Partner Organisations

Sustainable Food Lab (SFL)
The Sustainable Food Lab, a project of Ag Innovation Network, is a consortium of business, non-profit and public organizations working together to accelerate the shift toward sustainability. The Sustainable Food Lab facilitates the development of market-based solutions to the key issues – including climate, soil, poverty, and water – that are necessary for a healthy and sustainable food system to feed a growing world. The Sustainable Food Lab uses collaborative learning to incubate innovation at every stage along the supply chain from producing to distributing and selling food.  The Sustainable Food Lab is the coordinating partner of the New Business Model for Sustainable Trading Relationships Project.

Rainforest Alliance (RA)
Incorporated in 1987, the mission of the Rainforest Alliance is to conserve biodiversity and ensure sustainable livelihoods through transforming land use practices, business practices and consumer behavior.  Companies, cooperatives and landowners that participate in Rainforest Alliance programs meet rigorous standards that conserve biodiversity and ensure sustainable livelihoods.  RA develops best practices for sustainable land use and poverty alleviation through improving the competitiveness and market access of rural enterprises.  Rainforest Alliance is the grant manager of the new business models for sustainable trading relationships project and is leading the certified cocoa value chain pilot project in Ghana and the Cote d’Ivoire.
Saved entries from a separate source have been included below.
(** X1: [OpenAIClient._request] returns the outcome of the first attempt
    that ends the loop.  On an open client and for a request httpx can
    build, when the first [k] attempts fail with a retriable failure (429,
    5xx or a network error), [asyncio.sleep] returns from each of the
    delays in between, and attempt [k] either does not fail in that way
    or is the last one ([k = max_retries]), the call returns or raises
    exactly what attempt [k] gave, after [k + 1] identical requests and
    the delays [backoff_factor * 2 ** a] for [a = 0, ..., k - 1], in that
    order. *)
Theorem openai_request_returns_first_final srv self method path json params w (k : nat) :
  let req := {| req_method := method; req_path := path;
                req_json := json; req_params := params |} in
  AsyncClient.is_closed (OpenAIClient._client self) = false ->
  AsyncClient.build (OpenAIClient._client self) req = Ok tt ->
  Z.of_nat k <= OpenAIClient.max_retries self ->
  Z.of_nat k <= 1024 ->
  (forall i, (i < k)%nat -> retriable (srv (length (sent w) + i)%nat req)) ->
  (forall a, 0 <= a < Z.of_nat k ->
     returns (float_delay (OpenAIClient.backoff_factor self) a)) ->
  final_at (OpenAIClient.max_retries self) (Z.of_nat k) (srv (length (sent w) + k)%nat req) ->
  OpenAIClient._request srv self method path json params w
  = (srv (length (sent w) + k)%nat req,
     {| sent := sent w ++ replicate (S k) req;
        slept := slept w ++ map (float_delay (OpenAIClient.backoff_factor self))
                              (py_range (Z.of_nat k)) |}).
Proof.
  intros req Hopen Hbuilt Hk H1024 Hfail Hret Hfinal. unfold OpenAIClient._request.
  apply (request_with_retry_first_final srv _ _ (NFloat _) req Hbuilt Hopen k w); try done.
  intros a Ha. apply float_backs_off; [lia|by apply Hret].
Qed.

(** X2: the same for [AnthropicClient._request] and
    [PerplexityClient._request], whose factor is an [int]: the outcome of
    the first attempt that ends the loop, [k + 1] requests, and the whole
    delays [backoff_factor * 2 ** a], as long as each delay can still be
    printed by the [:.2f] of the warning.  A request that httpx cannot
    build is not sent: the call raises what [build_request] raises. *)
Theorem int_clients_request_returns_first_final srv (a : AnthropicClient.t)
    (p : PerplexityClient.t) method path json w (k : nat) :
  let req := {| req_method := method; req_path := path;
                req_json := json; req_params := None |} in
  (forall i, (i < k)%nat -> retriable (srv (length (sent w) + i)%nat req)) ->
  (AsyncClient.is_closed (AnthropicClient._client a) = false ->
   Z.of_nat k <= AnthropicClient.max_retries a ->
   final_at (AnthropicClient.max_retries a) (Z.of_nat k)
     (srv (length (sent w) + k)%nat req) ->
   (forall i, 0 <= i < Z.of_nat k ->
      is_Ok (float_of_int (AnthropicClient.backoff_factor a * 2 ^ i)) = true) ->
   AnthropicClient._request srv a method path json w
   = once_built (AnthropicClient._client a) req w
       (srv (length (sent w) + k)%nat req,
        {| sent := sent w ++ replicate (S k) req;
           slept := slept w ++ map (int_delay (AnthropicClient.backoff_factor a))
                                 (py_range (Z.of_nat k)) |})) /\
  (AsyncClient.is_closed (PerplexityClient._client p) = false ->
   Z.of_nat k <= PerplexityClient.max_retries p ->
   final_at (PerplexityClient.max_retries p) (Z.of_nat k)
     (srv (length (sent w) + k)%nat req) ->
   (forall i, 0 <= i < Z.of_nat k ->
      is_Ok (float_of_int (PerplexityClient.backoff_factor p * 2 ^ i)) = true) ->
   PerplexityClient._request srv p method path json w
   = once_built (PerplexityClient._client p) req w
       (srv (length (sent w) + k)%nat req,
        {| sent := sent w ++ replicate (S k) req;
           slept := slept w ++ map (int_delay (PerplexityClient.backoff_factor p))
                                 (py_range (Z.of_nat k)) |})).
Proof.
  intros req Hfail. split; intros Hopen Hk Hfinal Hd.
  - unfold AnthropicClient._request.
    rewrite request_with_retry_once_built by lia. unfold once_built. fold req.
    destruct (AsyncClient.build _ req) as [[]|e|] eqn:Hbuilt; [|done..].
    apply (request_with_retry_first_final srv _ _ (NInt _) req Hbuilt Hopen k w); try done.
    intros i Hi. apply int_backs_off. by apply Hd.
  - unfold PerplexityClient._request.
    rewrite request_with_retry_once_built by lia. unfold once_built. fold req.
    destruct (AsyncClient.build _ req) as [[]|e|] eqn:Hbuilt; [|done..].
    apply (request_with_retry_first_final srv _ _ (NInt _) req Hbuilt Hopen k w); try done.
    intros i Hi. apply int_backs_off. by apply Hd.
Qed.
International Institute of Environment and Development (IIED)
IIED is an international policy research institute and non-governmental body working for more sustainable and equitable global development.  IIED works globally with partners across the developing world, in partnerships with many key development actors, from smallholder farmers and big city slum-dwellers to national governments and regional NGOs, global institutions, and businesses. This practice of working in partnership is what makes IIED fundamentally different from other research institutes.  IIED acts as a catalyst, broker, and facilitator to help vulnerable groups find their voice—and ensures that their interests are heard in decision-making.   For the New Business Models project, IIED is leading the research and framework development around new business models that link smallholders to formal markets as well as leading the smallholder flower pilot project in Kenya.

Catholic Relief Services (CRS)
Catholic Relief Services (CRS) was founded in 1943 by the US Conference of Catholic Bishops to assist the poor and disadvantaged overseas.  CRS’ mission statement calls the agency to alleviate human suffering, advance full human development, and foster charity and justice in the world.  While CRS seeks to capitalize on its strategic advantages as a faith based organization, all of its programs assist persons on the basis of need, regardless of creed, ethnicity or nationality. CRS is one of the world’s largest private voluntary organizations, supporting international relief and development work in 99 countries and territories around the world, with offices in 68 countries.  CRS collaborates with farmers through the use of participatory methods, building upon what they are already doing and developing sustainable agricultural strategies accordingly.  CRS and partner agency agronomists focus on entire farming systems, seeking diversity for stability of production and income, acknowledging that farming involves social and economic factors, as well as production and natural resource management.   For the New Business Models Project, CRS is leading the dried beans value chain pilot in Ethiopia.


International Center for Tropical Agriculture (CIAT)

CIAT is an international agricultural research center established in 1967 by the Rockefeller, Ford, and Kellogg Foundations during the “Green Revolution” to help address the problems of feeding the world’s poor and protecting the biological diversity of the world’s tropics.  CIAT is part of the Consultative Group on International Agricultural Research (CGIAR), an informal network of countries, international and regional organizations, and private foundations that support what is now a worldwide network of 15 agricultural research centers.  In its work, CIAT collaborates with multiple stakeholders—from individual farmers to farmer organizations, indigenous people and grassroots organizations, national agricultural research and extensions systems, NGOs, universities in the South and North, development projects, and the private sector.  CIAT is leading on research into new business models in Latin America and is leading the Fine Flavor Cocoa Pilot Project in Ghana.

Counterpart International
Counterpart has been working in Africa since 1997 managing a wide range of programming. Counterpart has worked in Senegal, Mauritania, Sudan, Ghana, Burundi, Côte d'Ivoire, Zambia and Zimbabwe, and delivered more $10 million in humanitarian supplies to the continent.  Through its programs in Africa, Counterpart improves food security and livelihoods of small farmers by increasing their access to agricultural inputs, training, and markets; introduces community-based technologies to mitigate locust outbreaks that can destroy crops; increases school enrollment and attendance through school feeding programs; supports orphans and other vulnerable people living with HIV/AIDS; advances sound nutrition, health, and sanitation behaviors; treats parasitic infections and micronutrient deficiencies; and delivers humanitarian assistance to victims of natural and man-made conflicts. Counterpart International is supporting the fine flavor pilot of the new business model project.